In the records below, find the line that contains "(** The arrays" and the line that contains "(** [output[lo..hi].copy_from_slice(src)] and", then retype exactly those two lines and every line between them.

####################

(** A system-call result survives the trip through the register unless a
    success value lies where the error numbers are: zero, or the 133 highest. *)
Theorem result_roundtrip (r : Z + Error) :
  (forall v, r = inl v -> 0 < v <= 2 ^ 64 - 134) -> result_from_raw (result_into_raw r) = r.
Proof.
  intros Hr. destruct r as [v|e]; unfold result_from_raw; cbn [result_into_raw].
  - specialize (Hr v eq_refl). assert (Hv : fits 64 v) by (unfold fits; lia).
    simpl. unfold int_into_raw. rewrite wrap_small by done.
    destruct (try_from_raw v) as [e|] eqn:E; [|by rewrite wrap_small].
    exfalso. apply try_from_raw_iff in E; [|done]. pose proof (discr_range e). unfold into_raw in E.
    assert (discr e = 0 \/ wrap 64 (- discr e) = 2 ^ 64 - discr e) as [E0|E1].
    { destruct (Z.eq_dec (discr e) 0); [by left|right]. unfold wrap. symmetry. apply (Z.mod_unique _ _ (-1)); lia. }
    + rewrite E0 in E. change (wrap 64 (- 0)) with 0 in E. lia.
    + lia.
  - by rewrite (proj2 (try_from_raw_iff (into_raw e) e (into_raw_fits e)) eq_refl).
Qed.

Lemma result_roundtrip_witness : result_from_raw (result_into_raw (inl 42 : Z + Error)) = (inl 42 : Z + Error).
Proof. apply (result_roundtrip (inl 42)). intros v [= <-]. lia. Defined.

(** A zero success value comes back as the error [EUNDEF]. *)
Example result_zero_lost : result_from_raw (result_into_raw (inl 0 : Z + Error)) = (inr EUNDEF : Z + Error).
Proof. reflexivity. Qed.

(** Every value of an integer type of at most 64 bits is recovered from the
    register it was put in. *)
Theorem int_raw_roundtrip (signed : bool) (w v : Z) :
  0 < w <= 64 -> (if signed then - 2 ^ (w - 1) <= v < 2 ^ (w - 1) else fits w v) ->
  int_from_raw signed w (int_into_raw v) = v.
Proof.
  intros Hw Hv. unfold int_from_raw, int_into_raw.
  assert (E : wrap w (wrap 64 v) = wrap w v).
  { unfold wrap. replace 64 with (w + (64 - w)) by lia. rewrite Z.pow_add_r by lia.
    pose proof (pow2_pos w ltac:(lia)). pose proof (pow2_pos (64 - w) ltac:(lia)).
    rewrite Z.rem_mul_r by lia. rewrite (Z.mul_comm (2 ^ w)), Z.mod_add by lia. apply Z.mod_mod. lia. }
  rewrite E. destruct signed; [apply to_signed_wrap; lia|by apply wrap_small].
Qed.

Lemma int_raw_roundtrip_witness : int_from_raw true 32 (int_into_raw (-2)) = -2.
Proof. apply int_raw_roundtrip; lia. Defined.

Lemma scn_from_iff (n : Z) (s : Scn) : scn_from n = Some s <-> scn_num s = n.
Proof.
  split.
  - intros [_ E]%List.find_some. by apply Z.eqb_eq.
  - intros <-. destruct s; reflexivity.
Qed.

(** No two errors print the same message. *)
Lemma message_inj : NoDup (message <$> all_errors).
Proof. apply (bool_decide_unpack _). vm_compute. exact I. Qed.
End Errno.
(* ===== verification/TrapFrame.v ===== *)
(** * co-trap: the trap frame

    The saved user registers of mizu/lib/co-trap/src/tf.rs, their export to and
    import from the order of the architecture, and the access to system-call
    arguments and results. *)

From S2P Require Import Prelude Ksc.
Import Errno.

Module TF.

(** The arrays of the source have fixed lengths, kept by [gpr_wf]. *)
Record Tx := mk_tx { ra : Z; sp : Z; gp : Z; tp : Z; a : list Z; t : list Z }.
Record Gpr := mk_gpr { s : list Z; tx : Tx }.
Record TrapFrame := mk_tf { gpr : Gpr; sepc : Z; sstatus : Z; stval : Z; scause : Z }.

Definition gpr_wf (g : Gpr) : Prop :=
  length (s g) = 12%nat /\ length (a (tx g)) = 8%nat /\ length (t (tx g)) = 7%nat.

(** [output[lo..hi].copy_from_slice(src)] and [&input[lo..hi]]. *)
Definition slice (l : list Z) (lo hi : nat) : res unit (list Z) :=
  if ((lo <=? hi) && (hi <=? length l))%nat then Ok (take (hi - lo) (drop lo l)) else Panic.
Definition copy_from_slice (l : list Z) (lo hi : nat) (src : list Z) : res unit (list Z) :=
  if ((lo <=? hi) && (hi <=? length l) && (length src =? hi - lo))%nat
  then Ok (take lo l ++ src ++ drop hi l) else Panic.

Definition copy_to_x (g : Gpr) (output : list Z) : res unit (list Z) :=
  output ← copy_from_slice output 0 4 [ra (tx g); sp (tx g); gp (tx g); tp (tx g)];
  t0 ← slice (t (tx g)) 0 3;
  output ← copy_from_slice output 4 7 t0;
  s0 ← slice (s g) 0 2;
  output ← copy_from_slice output 7 9 s0;
  output ← copy_from_slice output 9 17 (a (tx g));
  s2 ← slice (s g) 2 (length (s g));
  output ← copy_from_slice output 17 27 s2;
  t3 ← slice (t (tx g)) 3 (length (t (tx g)));
  copy_from_slice output 27 31 t3.

Definition index (l : list Z) (i : nat) : res unit Z := unwrap (l !! i).

Definition copy_from_x (g : Gpr) (input : list Z) : res unit Gpr :=
  ra' ← index input 0;
  sp' ← index input 1;
  gp' ← index input 2;
  tp' ← index input 3;
  i1 ← slice input 4 7;
  t' ← copy_from_slice (t (tx g)) 0 3 i1;
  i2 ← slice input 7 9;
  s' ← copy_from_slice (s g) 0 2 i2;
  i3 ← slice input 9 17;
  a' ← copy_from_slice (a (tx g)) 0 (length (a (tx g))) i3;
  i4 ← slice input 17 27;
  s' ← copy_from_slice s' 2 (length s') i4;
  i5 ← slice input 27 31;
  t' ← copy_from_slice t' 3 (length t') i5;
  mret (mk_gpr s' (mk_tx ra' sp' gp' tp' a' t')).

(** ** System calls *)
Definition syscall_arg (n : nat) (tf : TrapFrame) : res unit Z := index (a (tx (gpr tf))) n.

Definition scn (tf : TrapFrame) : res Z Scn :=
  match syscall_arg 7 tf with
  | Ok raw => ok_or (scn_from raw) raw
  | _ => Panic
  end.

Definition set_a (tf : TrapFrame) (a' : list Z) : TrapFrame :=
  let x := tx (gpr tf) in
  mk_tf (mk_gpr (s (gpr tf)) (mk_tx (ra x) (sp x) (gp x) (tp x) a' (t x)))
    (sepc tf) (sstatus tf) (stval tf) (scause tf).
Definition set_sepc (tf : TrapFrame) (pc : Z) : TrapFrame :=
  mk_tf (gpr tf) pc (sstatus tf) (stval tf) (scause tf).

Definition set_syscall_ret (tf : TrapFrame) (ret : Z) : res unit TrapFrame :=
  let tf := set_sepc tf (wadd 64 (sepc tf) 4) in
  match a (tx (gpr tf)) with
  | [] => Panic
  | _ => Ok (set_a tf (<[0%nat := ret]> (a (tx (gpr tf)))))
  end.

(** [UserCx::args]: one conversion per parameter, applied to consecutive
    argument registers; [UserCx::ret]. *)
Fixpoint args_from {T} (convs : list (Z -> T)) (n : nat) (tf : TrapFrame) : res unit (list T) :=
  match convs with
  | [] => mret []
  | c :: convs =>
      raw ← syscall_arg n tf;
      rest ← args_from convs (S n) tf;
      mret (c raw :: rest)
  end.
Definition args {T} (convs : list (Z -> T)) (tf : TrapFrame) : res unit (list T) := args_from convs 0 tf.
Definition ret {T} `{RawReg T} (tf : TrapFrame) (value : T) : res unit TrapFrame :=
  set_syscall_ret tf (into_raw_of value).

(** ** Properties *)
Lemma length_S_inv {A} (l : list A) n : length l = S n -> exists x l', l = x :: l' /\ length l' = n.
Proof. destruct l as [|x l]; [done|]. intros [= E]. eauto. Qed.

Ltac explicit l H :=
  repeat (let x := fresh "x" in let l' := fresh "l" in
          apply length_S_inv in H; destruct H as (x & l' & -> & H); explicit l' H);
  try (apply nil_length_inv in H; subst l).

(** Exporting the registers to the order of the architecture and importing
    them again gives back the registers, whatever the buffers held before. *)
Theorem copy_x_roundtrip (g g0 : Gpr) (output : list Z) :
  gpr_wf g -> gpr_wf g0 -> length output = 31%nat ->
  exists xs, copy_to_x g output = Ok xs /\ length xs = 31%nat /\ copy_from_x g0 xs = Ok g.
Proof.
  destruct g as [sg [r1 r2 r3 r4 ag tg]], g0 as [s0 [q1 q2 q3 q4 a0 t0]]. unfold gpr_wf. simpl.
  intros (Hs & Ha & Ht) (Hs0 & Ha0 & Ht0) Ho.
  explicit sg Hs. explicit ag Ha. explicit tg Ht. explicit s0 Hs0. explicit a0 Ha0. explicit t0 Ht0.
  explicit output Ho. eexists. split; [reflexivity|]. split; reflexivity.
Qed.

(** Importing any 31 words is a well-formed register file, and exporting it
    gives back the words: no register is dropped or duplicated. *)
Theorem copy_x_import (g0 : Gpr) (xs output : list Z) :
  gpr_wf g0 -> length xs = 31%nat -> length output = 31%nat ->
  exists g, copy_from_x g0 xs = Ok g /\ gpr_wf g /\ copy_to_x g output = Ok xs.
Proof.
  destruct g0 as [s0 [q1 q2 q3 q4 a0 t0]]. unfold gpr_wf. simpl.
  intros (Hs0 & Ha0 & Ht0) Hx Ho. explicit s0 Hs0. explicit a0 Ha0. explicit t0 Ht0.
  explicit xs Hx. explicit output Ho. eexists. split; [reflexivity|]. split; [done|reflexivity].
Qed.

(** A system call that returns leaves the program counter on the next
    instruction, the result in [a0], and every other register as it was. *)
Theorem ret_spec (tf : TrapFrame) (value : Z) :
  gpr_wf (gpr tf) -> fits 64 value ->
  exists tf', ret tf value = Ok tf' /\ gpr_wf (gpr tf') /\ sepc tf' = wadd 64 (sepc tf) 4
    /\ syscall_arg 0 tf' = Ok value
    /\ (forall n, n <> 0%nat -> syscall_arg n tf' = syscall_arg n tf)
    /\ scn tf' = scn tf /\ s (gpr tf') = s (gpr tf) /\ t (tx (gpr tf')) = t (tx (gpr tf))
    /\ sp (tx (gpr tf')) = sp (tx (gpr tf)).
Proof.
  destruct tf as [[sg [r1 r2 r3 r4 ag tg]] pc ss sv sc]. unfold gpr_wf. simpl. intros (Hs & Ha & Ht) Hv.
  explicit ag Ha. unfold ret, set_syscall_ret. simpl. unfold int_into_raw. rewrite wrap_small by done.
  eexists. split; [reflexivity|]. split_and!; try done. by intros [|n].
Qed.

Definition zero_frame : TrapFrame :=
  mk_tf (mk_gpr (replicate 12 0) (mk_tx 0 0 0 0 (replicate 8 0) (replicate 7 0))) 0x1000 0 0 0.

Lemma copy_x_roundtrip_witness :
  exists xs, copy_to_x (gpr zero_frame) (replicate 31 1) = Ok xs /\ length xs = 31%nat
             /\ copy_from_x (gpr zero_frame) xs = Ok (gpr zero_frame).
Proof. by apply copy_x_roundtrip. Defined.

Lemma copy_x_import_witness :
  exists g, copy_from_x (gpr zero_frame) (replicate 31 7) = Ok g /\ gpr_wf g
            /\ copy_to_x g (replicate 31 0) = Ok (replicate 31 7).
Proof. by apply copy_x_import. Defined.

Lemma ret_spec_witness : exists tf', ret zero_frame 42 = Ok tf' /\ sepc tf' = 0x1004.
Proof.
  destruct (ret_spec zero_frame 42) as (tf' & E & _ & Hpc & _); [done|unfold fits; lia|].
  exists tf'. split; [exact E|exact Hpc].
Defined.
End TF.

####################

■ **Expected answer**:
(** The arrays of the source have fixed lengths, kept by [gpr_wf]. *)
Record Tx := mk_tx { ra : Z; sp : Z; gp : Z; tp : Z; a : list Z; t : list Z }.
Record Gpr := mk_gpr { s : list Z; tx : Tx }.
Record TrapFrame := mk_tf { gpr : Gpr; sepc : Z; sstatus : Z; stval : Z; scause : Z }.

Definition gpr_wf (g : Gpr) : Prop :=
  length (s g) = 12%nat /\ length (a (tx g)) = 8%nat /\ length (t (tx g)) = 7%nat.

(** [output[lo..hi].copy_from_slice(src)] and [&input[lo..hi]]. *)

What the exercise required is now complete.